« [Q]uelle joie trouvons‑nous dans ce qui fait notre travail ?1 » C’est la question que pose Lacan, à la fin de son « Allocution sur les psychoses de l’enfant », texte dans lequel il souligne l’amusement et la gaieté qui l’animent et ne cessent de retentir, au cœur de son travail et de ses écrits.
Les divins détails
C’est ce rapport joyeux au travail qu’il va nommer, dans Télévision, « gay sçavoir », formule qu’il emprunte à Nietzsche et dont il fait une vertu qui s’oppose à la tristesse2.

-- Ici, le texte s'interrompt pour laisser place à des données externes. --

(** What the decoder gives is the standard's decoding. *)
Lemma decoder_ref_decode bs :
  Forall (fun b => is_byte b = true) bs -> ref_decode bs (utf8_decode_ignore bs).
Proof.
  intros Hbs. revert Hbs.
  induction bs as [bs IH] using (well_founded_induction (well_founded_ltof _ (@length Z))).
  intros Hbs. rewrite utf8_decode_ignore_eq.
  destruct (utf8_step bs) as [[[c|] r]|] eqn:E.
  + destruct bs as [|b bs']; [discriminate|].
    pose proof (utf8_step_decode b bs' c r (bytes_head _ _ Hbs) E) as Ebs.
    pose proof (utf8_step_length _ _ _ E) as Hl.
    rewrite Ebs. apply ref_char; [exact (utf8_step_scalar _ _ _ Hbs E)|].
    apply IH; [exact Hl|exact (bytes_suffix _ _ _ Hbs E)].
  + destruct bs as [|b bs']; [discriminate|].
    destruct (utf8_step_skip b bs' r (bytes_head _ _ Hbs) E) as (p & Ebs & Hm).
    pose proof (utf8_step_length _ _ _ E) as Hl.
    rewrite Ebs in *. apply ref_skip; [exact Hm|].
    apply IH; [exact Hl|exact (bytes_suffix _ _ _ Hbs E)].
  + rewrite (utf8_step_none _ E). constructor.
Qed.

(** ** Theorems *)

(** C31: the decoder of line 36 is the standard's: on any bytes, the
    text [bytes.decode(errors="ignore")] returns is the one the Unicode
    standard prescribes (3.9, maximal subparts) with the replaced parts
    left out: every encoded character is decoded, and exactly the
    maximal subparts are dropped. *)
Theorem utf8_decode_reference bs out :
  Forall (fun b => is_byte b = true) bs -> ref_decode bs out <-> utf8_decode_ignore bs = out.
Proof.
  intros Hbs. split; [now apply ref_decode_decoder|intros <-; now apply decoder_ref_decode].
Qed.

Lemma utf8_decode_reference_witness :
  Forall (fun b => is_byte b = true) [0xE2; 0x82; 0x41; 0xC3; 0xA9] /\
  ref_decode [0xE2; 0x82; 0x41; 0xC3; 0xA9] [0x41; 0xE9].
Proof.
  assert (H : Forall (fun b => is_byte b = true) [0xE2; 0x82; 0x41; 0xC3; 0xA9])
    by (repeat constructor).
  split; [exact H|].
  apply (utf8_decode_reference [0xE2; 0x82; 0x41; 0xC3; 0xA9] [0x41; 0xE9] H).
  vm_compute. reflexivity.
Defined.

End Utf8Spec.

Cette formule condense ce que l’expérience de l’analyse permet de déployer : un rapport au savoir qui ne soit ni du côté de l’ennui, ni du côté du devoir et du surmoi, mais du côté du désir, du plaisir et de la surprise. Comment cette opération est‑elle possible ? Elle l’est grâce aux Witz, lapsus, formations de l’inconscient qui font le sel de l’analyse, et que l’analysant apprend à déchiffrer. Il découvre alors qu’avec un divin détail inattendu – un lapsus, un élément caché dans un rêve, un acte manqué – une certitude ancrée de longue date peut tout à coup dévoiler ses failles, se craqueler, puis se briser dans un éclat, souvent de rire. Ce que l’analysant croyait savoir se dissout et dévoile dans le même temps une Autre scène, inédite, méconnue, et dans laquelle pourtant, sans le savoir, il tient le premier rôle.
Il s’agit donc d’un rapport au savoir qui fait sa place à ce que je sais sans le savoir, contre lequel je résiste, et qu’il va donc falloir apprendre à déchiffrer.
Un savoir sur la jouissance
Le savoir qui parvient à se faire entendre, malgré cette barrière du refoulement, n’est pas un savoir triste ; c’est un savoir sur la jouissance propre qui nous anime et qui, tout à la fois, nous dérange et nous rend vivant.
Ainsi, indique Jacques-Alain Miller, « le gay sçavoir admet, lui, l’extimité de la jouissance ».
Il admet « que cette jouissance n’est certes pas résorbable dans le savoir, mais qu’elle ne lui est pas non plus extérieure »3. Il y a ainsi une jouissance propre au savoir, ou plus exactement, propre au déchiffrage au terme duquel se dégage un savoir inédit4. Ainsi, à la différence de la joie cartésienne, la « joie lacanienne, elle, est relative au savoir, elle consiste à faire sa place à la jouissance dans l’exercice du savoir5 ».
C’est cette jouissance du déchiffrage qui soutient l’analysant dans sa tâche. Et c’est le produit de ce déchiffrage qui se découvre à la fin de l’analyse et provoque l’enthousiasme évoqué par Lacan dans Télévision.
Ainsi, le gay sçavoir, à l’opposé de la tristesse, peut s’entendre de deux façons : il est l’opposé de la tristesse, certes, mais il est aussi ce qui s’oppose à la tristesse, ce qui y fait obstacle.
À l’heure où le signifiant « dépression » est en constante extension, l’expérience de l’analyse représente un antidote infiniment précieux, un espace de respiration qui permet de s’alléger du poids de tout ce que l’on croyait déjà savoir – et qui écrasait le désir – pour se tourner vers ce qui manque encore au savoir – et qui est à conquérir.
Solenne Albert
[1] Lacan J., « Allocution sur les psychoses de l’enfant », Autres Écrits, Paris, Seuil, 2001, p. 369.
[2] Lacan J., « Télévision », Autres Écrits, op. cit., p. 526.
[3] Miller J.-A., « Les affects dans l’expérience analytique », La Cause du désir, no 93, septembre 2016, p. 111.
[4] Lacan J., « Télévision », op. cit., p. 526.
[5] Miller J.-A., « Les affects dans l’expérience analytique », op. cit., p. 111.